Stored items
(** [origin/HEAD] is set and points to [main]. *)
Definition git_origin_head (_ : Path) (args : list string) : option string :=
  if bool_decide (args = symbolic_ref_args)
  then Some ("refs/remotes/origin/main" +:+ nl)
  else None.


(** No remote; the local branches are [master] and [wip]. *)
Definition git_local_master (_ : Path) (args : list string) : option string :=
  if bool_decide (args = show_ref_args "master")
  then Some ("1f0c3a refs/heads/master" +:+ nl)
  else if bool_decide (args = branch_args)
  then Some ("master" +:+ nl +:+ "wip" +:+ nl)
  else None.

(** Two repositories, [a/b] and [a-c], below one root. *)
Definition fs_dash : tree :=
  Dir [("a", Dir [("b", Dir [(".git", Dir [])])]);
       ("a-c", Dir [(".git", Dir [])])].

Definition root : Path := ["r"].

Definition home : Path := ["home"; "u"].

(** A filesystem without symbolic links: every path is canonical. *)
Definition resolve_id (path : Path) : Path := path.

(** A repository hidden below [.cache], next to a visible one. *)
Definition fs_hidden : tree :=
  Dir [(".cache", Dir [("repo", Dir [(".git", Dir [])])]);
       ("proj", Dir [(".git", Dir []);
                     ("vendor", Dir [("lib", Dir [(".git", Dir [])])])])].

(** [origin/HEAD] points to [main]; three local branches. *)
Definition git_three_branches (_ : Path) (args : list string)
  : option string :=
  if bool_decide (args = symbolic_ref_args)
  then Some ("refs/remotes/origin/main" +:+ nl)
  else if bool_decide (args = branch_args)
  then Some ("main" +:+ nl +:+ "feature/x" +:+ nl +:+ "bugfix" +:+ nl)
  else None.

(** Every invocation fails. *)
Definition git_failing (_ : Path) (_ : list string) : option string := None.

End Sample.

(** The four queries of the resolver. *)
Definition resolver_queries : list (list string) :=
  [symbolic_ref_args; remote_show_args;
   show_ref_args "main"; show_ref_args "master"].

(** A string without a line boundary, and a string that does not start
    with white space. *)
Definition single_line (s : string) : bool :=
  forallb (fun c => negb (PyStr.islinebreak c)) (list_ascii_of_string s).

Definition starts_clean (s : string) : Prop :=
  match s with
  | EmptyString => True
  | String c _ => PyStr.isspace c = false
  end.

(** The queries of one turn of the report loop. *)
Definition scan_queries : list (list string) := branch_args :: resolver_queries.

(** The separator after the scheme of a URL. *)
Definition scheme_sep : string := "://".

(** ** The locator, declaratively *)

(** The names [rel] lead from the directory [t] down to a directory that
    has [.git], through directories that have none, each step by a name
    that is not excluded. *)
Inductive repo_way (skip : bool) : tree → list string → Prop :=
| way_here (entries : list (string * tree)) :
    str_in ".git" (map fst entries) = true →
    repo_way skip (Dir entries) []
| way_below (entries : list (string * tree)) (d : string) (sub : tree)
    (rel : list string) :
    str_in ".git" (map fst entries) = false →
    In (d, sub) entries →
    excluded skip d = false →
    repo_way skip sub rel →
    repo_way skip (Dir entries) (d :: rel).

(** The names of every directory of the tree are distinct, as they are in
    a filesystem. *)
Fixpoint distinct_names (t : tree) : bool :=
  match t with
  | Dir entries =>
      bool_decide (NoDup (map fst entries))
      && forallb (fun e => distinct_names e.2) entries
  | Link => true
  | Unreadable => true
  end.

(** ** More Python strings *)

Module PyStrMore.

Fixpoint take (n : nat) (s : string) : string :=
  match n, s with
  | O, _ => EmptyString
  | S n', String c r => String c (take n' r)
  | S _, EmptyString => EmptyString
  end.
Lemma keeps_born (l : loc) (x y : obj) : keeps x y -> born l x -> born l y.
Proof.
  destruct x, y; simpl; try done.
  - by intros ->.
  - intros (<- & _). done.
  - intros (_ & _ & <- & _). done.
Qed.

Lemma evolves_refl (h : heap) : evolves h h.
Proof.
  split.
  - intros l old Hl. exists old. split; [done | apply keeps_refl].
  - intros l new Hn Hs. congruence.
Qed.

Lemma evolves_trans (h1 h2 h3 : heap) :
  evolves h1 h2 -> evolves h2 h3 -> evolves h1 h3.
Proof.
  intros [Ha1 Hb1] [Ha2 Hb2]. split.
  - intros l old Hl. destruct (Ha1 _ _ Hl) as (mid & Hm & Hk1).
    destruct (Ha2 _ _ Hm) as (new & Hn & Hk2).
    exists new. split; [done | by eapply keeps_trans].
  - intros l new Hn Hs. destruct (h2 !! l) as [mid|] eqn:Hm.
    + destruct (Ha2 _ _ Hm) as (new' & Hn' & Hk).
      rewrite Hs in Hn'. injection Hn' as <-.
      eapply keeps_born; [exact Hk|]. by apply Hb1.
    + by apply Hb2.
Qed.

Lemma evolves_alloc (h : heap) (x : obj) :
  born (fresh (dom h)) x -> evolves h (<[fresh (dom h) := x]> h).
Proof.
  intros Hb. split.
  - intros l old Hl. exists old. split; [|apply keeps_refl].
    rewrite lookup_insert_ne; [done|]. apply not_eq_sym. by eapply fresh_not_allocated.
  - intros l new Hn Hs. destruct (decide (l = fresh (dom h))) as [->|Hne].
    + rewrite lookup_insert_eq in Hs. by injection Hs as <-.
    + rewrite lookup_insert_ne in Hs by done. congruence.
Qed.

Lemma evolves_update (h : heap) (r : loc) (old x : obj) :
  h !! r = Some old -> keeps old x -> evolves h (<[r := x]> h).
Proof.
  intros Hr Hk. split.
  - intros l old' Hl. destruct (decide (l = r)) as [->|Hne].
    + exists x. rewrite lookup_insert_eq. split; [done|]. congruence.
    + exists old'. rewrite lookup_insert_ne by done. split; [done|apply keeps_refl].
  - intros l new Hn Hs. destruct (decide (l = r)) as [->|Hne]; [congruence|].
    rewrite lookup_insert_ne in Hs by done. congruence.
Qed.

Lemma identified_evolves (h h' : heap) :
  identified h -> evolves h h' -> identified h'.
Proof.
  intros Hid [Ha Hb] l x Hl. destruct (h !! l) as [old|] eqn:Hold.
  - destruct (Ha _ _ Hold) as (new & Hn & Hk).
    rewrite Hl in Hn. injection Hn as <-.
    eapply keeps_born; [exact Hk|]. by apply Hid.
  - by apply Hb.
Qed.

Lemma identified_empty : identified ∅.
Proof. intros l x Hl. by rewrite lookup_empty in Hl. Qed.

(** *** Each method, as a change of the store *)

Lemma evolves_Client_init (h h' : heap) (nm em ph ad : string) :
  after (Client.__init__ nm em ph ad h) = Some h' -> evolves h h'.
Proof.
  intros [= <-]. eapply evolves_trans; [apply (evolves_alloc h (OList [])); done|].
  by apply evolves_alloc.
Qed.

Lemma evolves_Product_init (h h' : heap) (nm : string) (pr : Qc) (ca de : string) :
  after (Product.__init__ nm pr ca de h) = Some h' -> evolves h h'.
Proof. intros [= <-]. by apply evolves_alloc. Qed.

Lemma evolves_add_order (h h' : heap) (self order : loc) :
  after (Client.add_order self order h) = Some h' -> evolves h h'.
Proof.
  unfold Client.add_order. unfold_M.
  destruct (h !! self) as [[c| | | |]|] eqn:Hs; try done.
  destruct (h !! _orders c) as [[| | | |l]|] eqn:Hl; try done.
  destruct (bool_decide (order ∈ l)); intros [= <-]; [apply evolves_refl|].
  by eapply evolves_update.
Qed.

Lemma evolves_Order_init (h h' : heap) (now : Py.datetime) (client : loc)
    (order_date : option Py.datetime) :
  after (Order.__init__ now client order_date h) = Some h' -> evolves h h'.
Proof.
  rewrite Order_init_unfold. cbv zeta.
  set (h1 := <[fresh (dom h) := OList []]> h).
  set (o := OOrder _). set (h2 := <[fresh (dom h1) := o]> h1).
  assert (H12 : evolves h h2).
  { eapply evolves_trans; [apply (evolves_alloc h (OList [])); done|].
    by apply evolves_alloc. }
  pose proof (evolves_add_order h2) as Hadd.
  destruct (Client.add_order client (fresh (dom h1)) h2) as [[] h3|e h3|] eqn:E;
    simpl; intros [= <-]; (eapply evolves_trans; [exact H12|]);
    apply (Hadd h3 client (fresh (dom h1))); by rewrite E.
Qed.

Lemma evolves_Client_orders (h h' : heap) (self : loc) :
  after (Client.orders self h) = Some h' -> evolves h h'.
Proof.
  unfold Client.orders. unfold_M.
  destruct (h !! self) as [[c| | | |]|]; try done.
  destruct (h !! _orders c) as [[| | | |l]|]; try done.
  intros [= <-]. by apply evolves_alloc.
Qed.

Lemma evolves_Order_items (h h' : heap) (self : loc) :
  after (Order.items self h) = Some h' -> evolves h h'.
Proof.
  unfold Order.items. unfold_M.
  destruct (h !! self) as [[| | |o|]|]; try done.
  destruct (h !! _items o) as [[| | | |l]|]; try done.
  intros [= <-]. by apply evolves_alloc.
Qed.

Lemma evolves_set_quantity (h h' : heap) (self : loc) (value : Z) :
  after (OrderItem.set_quantity self value h) = Some h' -> evolves h h'.
Proof.
  destruct (h !! self) as [[| |i| |]|] eqn:Hs;
    try (unfold OrderItem.set_quantity; unfold_M; by rewrite Hs).
  rewrite (OrderItem_set_quantity_spec h self i value Hs).
  destruct (decide (value < 1)); intros [= <-]; [apply evolves_refl|].
  by eapply evolves_update.
Qed.

Lemma evolves_set_price (h h' : heap) (self : loc) (value : Qc) :
  after (Product.set_price self value h) = Some h' -> evolves h h'.
Proof.
  destruct (h !! self) as [[|p| | |]|] eqn:Hs;
    try (unfold Product.set_price; unfold_M; by rewrite Hs).
  rewrite (Product_set_price_spec h self p value Hs).
  destruct (decide (value < Q2Qc 0)%Qc); intros [= <-]; [apply evolves_refl|].
  eapply evolves_update; [exact Hs|]. by repeat split.
Qed.

Lemma evolves_add_item (h h' : heap) (self product : loc) (p : Store.product)
    (quantity : Z) :
  wf h -> h !! product = Some (OProduct p) ->
  after (Order.add_item self product quantity h) = Some h' -> evolves h h'.
Proof.
  intros Hwf Hp.
  destruct (h !! self) as [[| | |o|]|] eqn:Hs;
    try (unfold Order.add_item; unfold_M; by rewrite Hs).
  destruct (proj1 (proj2 Hwf) _ _ Hs) as (its & pids & Hl & HF & Hnd).
  destruct (Order_add_item_spec h self o its pids product p quantity Hs Hl Hp HF)
    as [[Hnin Hrun]|(item & i & Hin & Hi & Hpid & Hrun)]; rewrite Hrun.
  - intros [= <-].
    eapply evolves_trans;
      [by apply (evolves_alloc h (OItem {| _product := product;
                                           _quantity := quantity |}))|].
    apply (evolves_update _ _ (OList its)); [|done].
    rewrite lookup_insert_ne; [exact Hl|]. apply not_eq_sym.
    by eapply fresh_not_allocated.
  - destruct (decide (_quantity i + quantity < 1)); intros [= <-];
      [apply evolves_refl|]. by eapply evolves_update.
Qed.

Lemma evolves_remove_item (h h' : heap) (self product : loc) (p : Store.product) :
  wf h -> h !! product = Some (OProduct p) ->
  after (Order.remove_item self product h) = Some h' -> evolves h h'.
Proof.
  intros Hwf Hp.
  destruct (h !! self) as [[| | |o|]|] eqn:Hs;
    try (unfold Order.remove_item; unfold_M; by rewrite Hs).
  destruct (proj1 (proj2 Hwf) _ _ Hs) as (its & pids & Hl & HF & Hnd).
  destruct (remove_item_loop_spec h its pids product p Hp HF)
    as (kept & pids' & Hrun & _).
  unfold Order.remove_item. unfold_M. rewrite Hs, Hl, Hrun.
  intros [= <-]. eapply evolves_trans; [by apply (evolves_alloc h (OList kept))|].
  eapply evolves_update.
  - rewrite lookup_insert_ne; [exact Hs|]. apply not_eq_sym.
    by eapply fresh_not_allocated.
  - by repeat split.
Qed.

Lemma evolves_exec (now : Py.datetime) (c : Program.call) (h h' : heap) :
  wf h -> after (Program.exec now c h) = Some h' -> evolves h h'.
Proof.
  intros Hwf.
  destruct c as [nm em ph ad | nm pr ca de | cl od | cl ord | cl | pd v | it v
                 | ord | ord pd q | ord pd]; unfold Program.exec.
  - rewrite after_then_ret. apply evolves_Client_init.
  - rewrite after_then_ret. apply evolves_Product_init.
  - unfold mbind at 1, M_bind at 1, bind at 1, get_client.
    destruct (h !! cl) as [[]|]; try done.
    rewrite after_then_ret. apply evolves_Order_init.
  - unfold mbind at 1, M_bind at 1, bind at 1, get_client.
    destruct (h !! cl) as [[]|]; try done.
    unfold mbind at 1, M_bind at 1, bind at 1, get_order.
    destruct (h !! ord) as [[]|] eqn:Hord; try done.
    apply evolves_add_order.
  - rewrite after_then_ret. apply evolves_Client_orders.
  - apply evolves_set_price.
  - apply evolves_set_quantity.
  - rewrite after_then_ret. apply evolves_Order_items.
  - unfold mbind at 1, M_bind at 1, bind at 1, get_order.
    destruct (h !! ord) as [[]|]; try done.
    unfold mbind at 1, M_bind at 1, bind at 1, get_product.
    destruct (h !! pd) as [[|p| | |]|] eqn:Hp; try done.
    by apply (evolves_add_item h h' ord pd p).
  - unfold mbind at 1, M_bind at 1, bind at 1, get_order.
    destruct (h !! ord) as [[]|]; try done.
    unfold mbind at 1, M_bind at 1, bind at 1, get_product.
    destruct (h !! pd) as [[|p| | |]|] eqn:Hp; try done.
    by apply (evolves_remove_item h h' ord pd p).
Qed.

Lemma evolves_run (now : Py.datetime) (calls : list Program.call) (h h' : heap) :
  wf h -> Program.run now calls h = Some h' -> evolves h h'.
Proof.
  revert h. induction calls as [|c calls IH]; intros h Hwf; simpl.
  - intros [= <-]. apply evolves_refl.
  - pose proof (evolves_exec now c h) as Hstep.
    pose proof (wf_exec now c h) as Hwfstep.
    destruct (Program.exec now c h) as [[] h1|e h1|]; [| |done];
      intros Hrun; (eapply evolves_trans; [by apply Hstep|]);
      apply IH; [by apply Hwfstep | done | by apply Hwfstep | done].
Qed.

(** ** The stores of the worked examples *)

Lemma demo_store_items : demo_store !! 4%positive = Some (OList [6%positive]).
Proof. vm_compute. reflexivity. Qed.



Lemma demo_store_orders : demo_store !! 1%positive = Some (OList [5%positive]).
Proof. vm_compute. reflexivity. Qed.

Lemma demo_store_product_ids (l : loc) (q : Store.product) :
  demo_store !! l = Some (OProduct q) -> _product_id q = id l.
Proof.
  intros Hl.
  assert (Hid : identified demo_store).
  { eapply identified_evolves; [apply identified_empty|].
    eapply evolves_run; [apply wf_empty | apply demo_store_run]. }
  exact (Hid _ _ Hl).
Qed.

Lemma demo_store_new_order_run :
  Program.run demo_now (take 3 demo_calls) ∅ = Some demo_store_new_order.
Proof. vm_compute. reflexivity. Qed.

Lemma demo_store_new_order_wf : wf demo_store_new_order.
Proof. eapply wf_run; [apply wf_empty | apply demo_store_new_order_run]. Qed.

Lemma demo_store_new_order_order :
  demo_store_new_order !! 5%positive = Some (OOrder demo_order).
Proof. vm_compute. reflexivity. Qed.

Lemma demo_store_new_order_product :
  demo_store_new_order !! 3%positive = Some (OProduct demo_product).
Proof. vm_compute. reflexivity. Qed.

Lemma demo_store_new_order_items :
  demo_store_new_order !! _items demo_order = Some (OList []).
Proof. vm_compute. reflexivity. Qed.

(** ** What a sequence of calls leaves as it was *)



(** X9: in a store that the calls of [Program.call] have built from
    nothing, the [client_id] of every client, the [product_id] of every
    product and the [order_id] of every order is the identity of the
    object, as [__init__] has set it: no call assigns an id.  (Nothing is
    said of an identity that is given again after its object is freed.) *)
Theorem ids_are_identities (now : Py.datetime) (calls : list Program.call)
    (h : heap) :
  Program.run now calls ∅ = Some h ->
  (forall l c, h !! l = Some (OClient c) -> _client_id c = id l)
  /\ (forall l p, h !! l = Some (OProduct p) -> _product_id p = id l)
  /\ (forall l o, h !! l = Some (OOrder o) -> _order_id o = id l).
Proof.
  intros Hrun.
  assert (Hid : identified h).
  { eapply identified_evolves; [apply identified_empty|].
    eapply evolves_run; [apply wf_empty | exact Hrun]. }
  split_and!.
  - intros l c Hl. exact (Hid _ _ Hl).
  - intros l p Hl. exact (Hid _ _ Hl).
  - intros l o Hl. exact (Hid _ _ Hl).
Qed.

Lemma ids_are_identities_witness :
  Program.run demo_now demo_calls ∅ = Some demo_store
  /\ demo_store !! 2%positive = Some (OClient demo_client)
  /\ _client_id demo_client = id 2%positive
  /\ demo_store !! 3%positive = Some (OProduct demo_product)
  /\ _product_id demo_product = id 3%positive
  /\ demo_store !! 5%positive = Some (OOrder demo_order)
  /\ _order_id demo_order = id 5%positive.
Proof.
  destruct (ids_are_identities demo_now demo_calls demo_store demo_store_run)
    as (Hclient & Hproduct & Horder).
  split; [exact demo_store_run|].
  split; [exact demo_store_client|].
  split; [exact (Hclient _ _ demo_store_client)|].
  split; [exact demo_store_product|].
  split; [exact (Hproduct _ _ demo_store_product)|].
  split; [exact demo_store_order|].
  exact (Horder _ _ demo_store_order).
Defined.

(** ** [remove_item], written out *)

Lemma Order_remove_item_spec (h : heap) (self product : loc) (o : order)
    (p : Store.product) (the_items : list loc) (pids : list Z) :
  h !! self = Some (OOrder o) ->
  h !! _items o = Some (OList the_items) ->
  h !! product = Some (OProduct p) ->
  Forall2 (fun item pid => item_product_id h item = Some pid) the_items pids ->
  Order.remove_item self product h
  = Done tt
      (<[self := OOrder {| _client := _client o; _order_date := _order_date o;
                           _items := fresh (dom h); _order_id := _order_id o;
                           _status := _status o |}]>
         (<[fresh (dom h) :=
              OList (filter (fun item =>
                       item_product_id h item <> Some (_product_id p)) the_items)]> h)).
Proof.
  intros Hs Hl Hp HF.
  destruct (remove_item_loop_spec h the_items pids product p Hp HF)
    as (kept & pids' & Hrun & _ & _ & ->).
  unfold Order.remove_item. unfold_M. by rewrite Hs, Hl, Hrun.
Qed.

--- What to do ---
Look above for lines with the word "Fixpoint" and copy them all.

--- Output of the exercise ---
Fixpoint distinct_names (t : tree) : bool :=
Fixpoint take (n : nat) (s : string) : string :=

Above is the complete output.